What did the study examine?
The study followed 12,772 adults with an average age of 52 over approximately 8 years. At the outset, participants filled out detailed questionnaires about their dietary habits—including sweetener consumption—and later underwent a series of cognitive tests assessing memory, language, attention, and complex thinking.
The researchers divided participants into three groups according to daily sweetener intake:
• Low group: Approximately 20 mg per day
• Medium group
• High group: Approximately 191 mg per day—an amount roughly equivalent to one can of a diet beverage
People in the high-consumption group experienced a 62% faster cognitive decline compared to the low group.

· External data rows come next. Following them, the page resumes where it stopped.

(** [visit]; [depth] is the number of nested calls of [visit] that the
    interpreter still allows, and [None] is the [RecursionError] raised by
    a call made beyond it. *)
Fixpoint visit (depth : nat) (w : Workflow) (id : string) (st : DfsState)
  : option (bool * DfsState) :=
  match depth with
  | O => None
  | S depth' =>
      let st := ({[id]} ∪ fst st, {[id]} ∪ snd st) in
      match get_step w id with
      | Some step =>
          match visit_deps (visit depth' w) (dependencies step) st with
          | None => None
          | Some (true, st') => Some (true, st')
          | Some (false, st') => Some (false, (fst st', snd st' ∖ {[id]}))
          end
      | None => Some (false, (fst st, snd st ∖ {[id]}))
      end
  end.

(** The [for step in self.steps] loop, each unvisited step starting from
    an empty [rec_stack]. *)
Fixpoint visit_steps (depth : nat) (w : Workflow) (todo : list WorkflowStep)
         (visited : gset string) : option bool :=
  match todo with
  | [] => Some false
  | step :: rest =>
      if decide (step_id step ∉ visited) then
        match visit depth w (step_id step) (visited, ∅) with
        | None => None
        | Some (true, _) => Some true
        | Some (false, st') => visit_steps depth w rest (fst st')
        end
      else visit_steps depth w rest visited
  end.

(** [_has_circular_dependency].  [recursion_limit] is the number of
    nested calls of [visit] that the interpreter allows where the method
    is called (its recursion limit, 1000 by default, less the frames in
    use), and [None] is the [RecursionError] that leaves the method. *)
Definition _has_circular_dependency (recursion_limit : nat) (w : Workflow)
  : option bool :=
  visit_steps recursion_limit w (steps w) ∅.

(** ** [validate] *)

Inductive ValidationError : Type :=
| NameRequired
| StepRequired
| DuplicateStepId
| DependencyNotFound (step_name dep : string)
| CircularDependency
| RequiredVariableUnset (var_name : string).

Definition dependency_errors (w : Workflow) : list ValidationError :=
  flat_map (fun step =>
    flat_map (fun dep =>
      if bool_decide (dep ∈ step_ids w) then []
      else [DependencyNotFound (step_name step) dep])
      (dependencies step))
    (steps w).

Definition variable_errors (w : Workflow) : list ValidationError :=
  flat_map (fun var_name =>
    match get_variable_value w var_name with
    | None => [RequiredVariableUnset var_name]
    | Some _ => []
    end)
    (map var_name (List.filter var_required (variables w))).

(** [validate]: the list of errors, in the order in which the checks are
    made; [None] when the [RecursionError] of [_has_circular_dependency]
    leaves the method. *)
Definition validate (recursion_limit : nat) (w : Workflow)
  : option (list ValidationError) :=
  match _has_circular_dependency recursion_limit w with
  | None => None
  | Some circular =>
      Some ((if String.eqb (name w) "" then [NameRequired] else [])
            ++ (match steps w with [] => [StepRequired] | _ => [] end)
            ++ (if bool_decide (length (step_ids w)
                                = size (list_to_set (step_ids w) : gset string))
                then [] else [DuplicateStepId])
            ++ dependency_errors w
            ++ (if circular then [CircularDependency] else [])
            ++ variable_errors w)
  end.

(** ** [get_execution_order] *)

(** The two dictionary comprehensions. *)
Definition initial_in_degree (w : Workflow) : list (string * Z) :=
  fold_left (fun d step => dict_set (step_id step) 0 d) (steps w) [].

Definition initial_graph (w : Workflow) : list (string * list string) :=
  fold_left (fun d step => dict_set (step_id step) [] d) (steps w) [].

(** [for dep in step.dependencies]: an edge from each dependency that is
    a key of [graph]. *)
Fixpoint add_edges (id : string) (deps : list string)
         (st : list (string * list string) * list (string * Z))
  : option (list (string * list string) * list (string * Z)) :=
  match deps with
  | [] => Some st
  | dep :: rest =>
      match dict_get dep (fst st) with
      | Some successors =>
          match dict_get id (snd st) with
          | Some degree =>
              add_edges id rest
                (dict_set dep (successors ++ [id]) (fst st),
                 dict_set id (degree + 1) (snd st))
          | None => None
          end
      | None => add_edges id rest st
      end
  end.

(** [for step in self.steps]. *)
Fixpoint build_graph (todo : list WorkflowStep)
         (st : list (string * list string) * list (string * Z))
  : option (list (string * list string) * list (string * Z)) :=
  match todo with
  | [] => Some st
  | step :: rest =>
      match add_edges (step_id step) (dependencies step) st with
      | Some st' => build_graph rest st'
      | None => None
      end
  end.

(** [for neighbor in graph[step_id]]: the state is [in_degree] and the
    next [queue]. *)
Fixpoint relax (neighbors : list string)
         (st : list (string * Z) * list string)
  : option (list (string * Z) * list string) :=
  match neighbors with
  | [] => Some st
  | neighbor :: rest =>
      match dict_get neighbor (fst st) with
      | Some degree =>
          relax rest
            (dict_set neighbor (degree - 1) (fst st),
             if degree - 1 =? 0 then snd st ++ [neighbor] else snd st)
      | None => None
      end
  end.

(** [for step_id in current_level]. *)
Fixpoint process_level (graph : list (string * list string))
         (current_level : list string)
         (st : list (string * Z) * list string)
  : option (list (string * Z) * list string) :=
  match current_level with
  | [] => Some st
  | id :: rest =>
      match dict_get id graph with
      | Some neighbors =>
          match relax neighbors st with
          | Some st' => process_level graph rest st'
          | None => None
          end
      | None => None
      end
  end.

(** [while queue]; [rounds] bounds the number of iterations, and [None]
    means that it was not enough (or that a key was missing). *)
Fixpoint kahn_loop (rounds : nat) (graph : list (string * list string))
         (in_degree : list (string * Z)) (queue : list string)
         (levels : list (list string)) : option (list (list string)) :=
  match queue with
  | [] => Some levels
  | _ :: _ =>
      match rounds with
      | O => None
      | S rounds' =>
          match process_level graph queue (in_degree, []) with
          | Some (in_degree', queue') =>
              kahn_loop rounds' graph in_degree' queue' (levels ++ [queue])
          | None => None
          end
      end
  end.

(** [get_execution_order].  Every iteration of the loop moves at least one
    step into a level, so one round per step (and one to stop) is
    enough. *)
Definition get_execution_order (w : Workflow) : option (list (list string)) :=
  match build_graph (steps w) (initial_graph w, initial_in_degree w) with
  | Some (graph, in_degree) =>
      let queue :=
        map fst (List.filter (fun kv => snd kv =? 0) in_degree) in
      kahn_loop (S (length (steps w))) graph in_degree queue []
  | None => None
  end.

(** ** The dependency graph of a workflow *)

(** [depends_on w s d]: a step with id [s] lists [d] as a dependency. *)
Definition depends_on (w : Workflow) (s d : string) : Prop :=
  exists step, step ∈ steps w /\ step_id step = s /\ d ∈ dependencies step.

Definition on_cycle (w : Workflow) (s : string) : Prop := tc (depends_on w) s s.

Definition acyclic (w : Workflow) : Prop := forall s, ~ on_cycle w s.

(** Every id listed as a dependency is the id of a step. *)
Definition resolvable (w : Workflow) : Prop :=
  forall step d, step ∈ steps w -> d ∈ dependencies step -> d ∈ step_ids w.

(** [d] is in a level strictly before the level of [s]. *)
Definition strictly_earlier (levels : list (list string)) (d s : string) : Prop :=
  exists i j level_d level_s,
    levels !! i = Some level_d /\ levels !! j = Some level_s
    /\ d ∈ level_d /\ s ∈ level_s /\ (i < j)%nat.

(** *** The graph that [get_execution_order] builds, as a list of edges

    An edge [(d, s)] for every occurrence of a dependency [d], itself the
    id of a step, in the dependencies of a step with id [s]. *)
Definition edges_of (keys : list string) (id : string) (deps : list string)
  : list (string * string) :=
  flat_map (fun dep => if bool_decide (dep ∈ keys) then [(dep, id)] else [])
           deps.

Definition edges (w : Workflow) : list (string * string) :=
  flat_map (fun step => edges_of (step_ids w) (step_id step) (dependencies step))
           (steps w).

(** The number of elements of a list that satisfy [p]. *)
Fixpoint count {A : Type} (p : A -> bool) (l : list A) : Z :=
  match l with
  | [] => 0
  | x :: rest => (if p x then 1 else 0) + count p rest
  end.

(** The value of [graph[d]] for the edge list [E]. *)
Definition successors (E : list (string * string)) (d : string) : list string :=
  map snd (List.filter (fun e => String.eqb (fst e) d) E).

In terms of brain aging, this represents an effect equivalent to about 1.6 additional years of aging. The medium group also showed accelerated decline, though more moderate.

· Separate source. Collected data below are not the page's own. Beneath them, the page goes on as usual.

(** ** Who writes the users *)

(** X18.  Creating and deleting posts and comments never writes a user
    document, whichever store call rejects: karma changes only when a
    vote is cast. *)
Theorem X18_only_votes_write_users (db : DB) (flt : option (Await * string)) :
  (∀ newId u found, users (snd (createPost newId u found flt db)) = users db) ∧
  (∀ newId now u pid parent,
     users (snd (createComment newId now u pid parent flt db)) = users db) ∧
  (∀ u id, users (snd (deleteComment u id flt db)) = users db) ∧
  (∀ u id, users (snd (deletePost u id flt db)) = users db).
Proof.
  split_and!.
  - intros newId u found. unfold createPost, createPostBody.
    destruct found; simpl; [|done]. run_handler.
    by destruct flt as [[[] msg]|].
  - intros newId now u pid parent. unfold createComment, createCommentBody.
    run_handler.
    destruct flt as [[[] msg]|]; simpl;
      (destruct (posts db !! pid) as [p|]; simpl; [|done]); try done;
      (destruct parent as [par|]; simpl;
        [destruct (comments db !! par) as [pc|]; simpl; try done|]); done.
  - intros u id. unfold deleteComment, deleteCommentBody. run_handler2.
    destruct flt as [[[] msg]|]; simpl;
      (destruct (comments db !! id) as [c|]; simpl; [|done]); try done;
      (destruct (decide (comment_author c ≠ u)); simpl; [done|]); try done;
      destruct (posts db !! comment_post c); done.
  - intros u id. unfold deletePost, deletePostBody. run_handler2.
    destruct flt as [[[] msg]|]; simpl;
      (destruct (posts db !! id) as [p|]; simpl; [|done]); try done;
      (destruct (decide (post_author p ≠ u)); simpl; done).
Qed.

Among people with diabetes—the decline was even more pronounced.
The sweeteners linked to cognitive decline
The study identified a connection to six particularly common sweeteners:
• Aspartame: The common sweetener in diet beverages, yogurts, and other dairy products
• Saccharin: Found in the sweetener Sweet'N Low
• Acesulfame: Found in candies, baked goods, and the sweetener Equal
• Erythritol: Commonly found in “keto” products and in the sweetener Truvia
• Sorbitol: Found in candies and in quite a few medications
• Xylitol: Found in chewing gum and oral hygiene products
The researchers emphasized that the findings “suggest the possibility of long-term impairment in cognitive function,” but do not prove direct causality.
So do sweeteners cause brain damage?
This is where scientific caution comes in. This is an observational study—meaning one that finds an association but cannot determine that sweeteners are the direct cause of cognitive decline.

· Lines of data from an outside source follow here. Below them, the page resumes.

Lemma resample_loop data col surr0 :
  length col = length data →
  Forall (λ k, k < length data)%nat col →
  length surr0 = length data →
  for_enum 0 col (resample_step (build_data_copy data)) surr0
  = (resample data col, ok tt).
Proof.
  intros Hcol Hrange Hs0.
  destruct (for_enum_inv (resample_step (build_data_copy data))
    (λ t s, length s = length data ∧
            ∀ el, (el < t)%nat → s !! el = resample data col !! el)
    col 0%nat surr0) as (s & Hrun & Hlen & Hs).
  - split; [done|]. intros el Hel. lia.
  - intros n rec s0 Hrec [Hl0 Hs0']. simpl in *.
    pose proof (lookup_lt_Some _ _ _ Hrec) as Hn.
    rewrite Forall_lookup in Hrange. pose proof (Hrange n rec Hrec) as Hr.
    destruct (lookup_lt_is_Some_2 data rec) as [v Hv]; [done|].
    unfold resample_step. rewrite build_data_copy_lookup, Hv.
    rewrite setitem1_ok by lia. eexists. split; [done|].
    split; [by rewrite length_insert|].
    intros el Hel. destruct (decide (el = n)) as [->|Hne].
    + rewrite list_lookup_insert_eq by lia. unfold resample.
      rewrite list_lookup_fmap, Hrec. simpl. by rewrite Hv.
    + rewrite list_lookup_insert_ne by done. apply Hs0'. lia.
  - rewrite Hrun. f_equal. simpl in Hs.
    apply (list_eq_same_length _ _ (length data)); [|done|].
    + unfold resample. by rewrite length_fmap.
    + intros i x y Hi Hx Hy. rewrite Hs in Hx by lia. congruence.
Qed.

Lemma surrogate_loop data n func ran_el :
  randint_table (length data) n ran_el →
  ∃ surr_ser,
    for_enum 0 (seq 0 n)
      (λ _ i, surrogate_step func (build_data_copy data) ran_el i)
      (np_empty (length data), np_empty n)
    = ((surr_ser, surrogates data n func ran_el), ok tt).
Proof.
  intros Htab.
  destruct (for_enum_inv
    (λ (_ : nat) i, surrogate_step func (build_data_copy data) ran_el i)
    (λ t st, length (fst st) = length data ∧ length (snd st) = n ∧
             ∀ k, (k < t)%nat →
               snd st !! k = surrogates data n func ran_el !! k)
    (seq 0 n) 0%nat (np_empty (length data), np_empty n))
    as ([ss sq] & Hrun & Hss & Hsq & Hval).
  - unfold np_empty. simpl. rewrite !length_replicate.
    repeat split. intros k Hk. lia.
  - intros k i [ss0 sq0] Hi (Hss0 & Hsq0 & Hval0). simpl in *.
    apply lookup_seq in Hi as [-> Hk]. simpl.
    unfold surrogate_step.
    rewrite (column_of_draws (length data) n) by done. simpl.
    rewrite resample_loop;
      [|by apply (draws_length _ n)|by apply (draws_in_range _ n)|done].
    rewrite setitem1_ok by lia. eexists. split; [done|]. simpl.
    split.
    { unfold resample. rewrite length_fmap. by apply (draws_length _ n). }
    split; [by rewrite length_insert|].
    intros j Hj. destruct (decide (j = k)) as [->|Hne].
    + rewrite list_lookup_insert_eq by lia. unfold surrogates.
      rewrite list_lookup_fmap, lookup_seq_lt by done. done.
    + rewrite list_lookup_insert_ne by done. apply Hval0. lia.
  - exists ss. rewrite Hrun. do 2 f_equal. simpl in *.
    rewrite length_seq in Hval.
    apply (list_eq_same_length _ _ n); [|done|].
    + unfold surrogates. by rewrite length_fmap, length_seq.
    + intros i x y Hi Hx Hy. rewrite Hval in Hx by lia. congruence.
Qed.

Lemma surrogates_length data n func ran_el :
  length (surrogates data n func ran_el) = n.
Proof. unfold surrogates. by rewrite length_fmap, length_seq. Qed.

Lemma percentile_range inter :
  (0 < inter)%Q → (inter < 100)%Q →
  (0 <= lowPercentile inter)%Q ∧ (lowPercentile inter <= 100)%Q ∧
  (0 <= highPercentile inter)%Q ∧ (highPercentile inter <= 100)%Q.
Proof.
  intros H0 H100. unfold highPercentile, lowPercentile.
  assert ((100 - inter) / 2 == (100 - inter) * (1 # 2))%Q as ->
    by (unfold Qdiv; reflexivity).
  repeat split; lra.
Qed.

Lemma cells_getitem2_inv m R C f i j v :
  cells m R C f → getitem2 m i j = Some v →
  (i < R)%nat ∧ (j < C)%nat ∧ v = f i j.
Proof.
  intros (Hs & Hl & Hc). unfold getitem2.
  destruct (rows m !! i) as [row|] eqn:Hrow; [|done]. intros Hv.
  pose proof (lookup_lt_Some _ _ _ Hrow) as Hi.
  pose proof (lookup_lt_Some _ _ _ Hv) as Hj.
  destruct (Hc i row Hrow) as [Hlen Hr].
  split; [lia|]. split; [lia|].
  rewrite Hr in Hv by lia. congruence.
Qed.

The study did not examine important variables such as sleep quality, physical activity, stress, or overall diet quality—all known factors that affect brain health.
However, the researchers propose several possible biological mechanisms:
Brain inflammation and the gut–brain axis
According to Dr. Claudia Suemoto, one of the study’s leaders, animal studies show that certain sweeteners may:
• Promote inflammation in the brain
• Alter the composition of gut bacteria
• Damage the blood–brain barrier
Such changes may affect memory, concentration, and thinking ability.
“The brain without fuel”
Neurologists explain that sweeteners do not provide glucose—the brain’s primary energy source. A diet rich in sweeteners but low in natural carbohydrates could, theoretically, impair brain function over time.
The effect is stronger among people with diabetes, because they:
• Use sweeteners more frequently
• Are already at increased risk for damage to blood vessels and the brain
• Are more sensitive to metabolic changes and inflammation
The combination of diabetes and high sweetener consumption may place an even greater burden on the system.
In light of the findings—what do the researchers recommend?
The experts are not calling for a total boycott, but for balance and awareness.
• Occasional use: Probably safe
• High daily consumption: Worth thinking twice about
• Preference for whole foods: Fruits, nuts, grains
• Reducing consumption of diet beverages as a regular habit
• Maintaining sleep, physical activity, and social connections—proven factors for brain health
Bottom line: Artificial sweeteners may help reduce sugar, but they are not necessarily “free.” The new study does not determine that one must stop using them—but it certainly suggests pausing, reviewing habits, and asking whether what is considered a healthy solution truly serves us in the long term.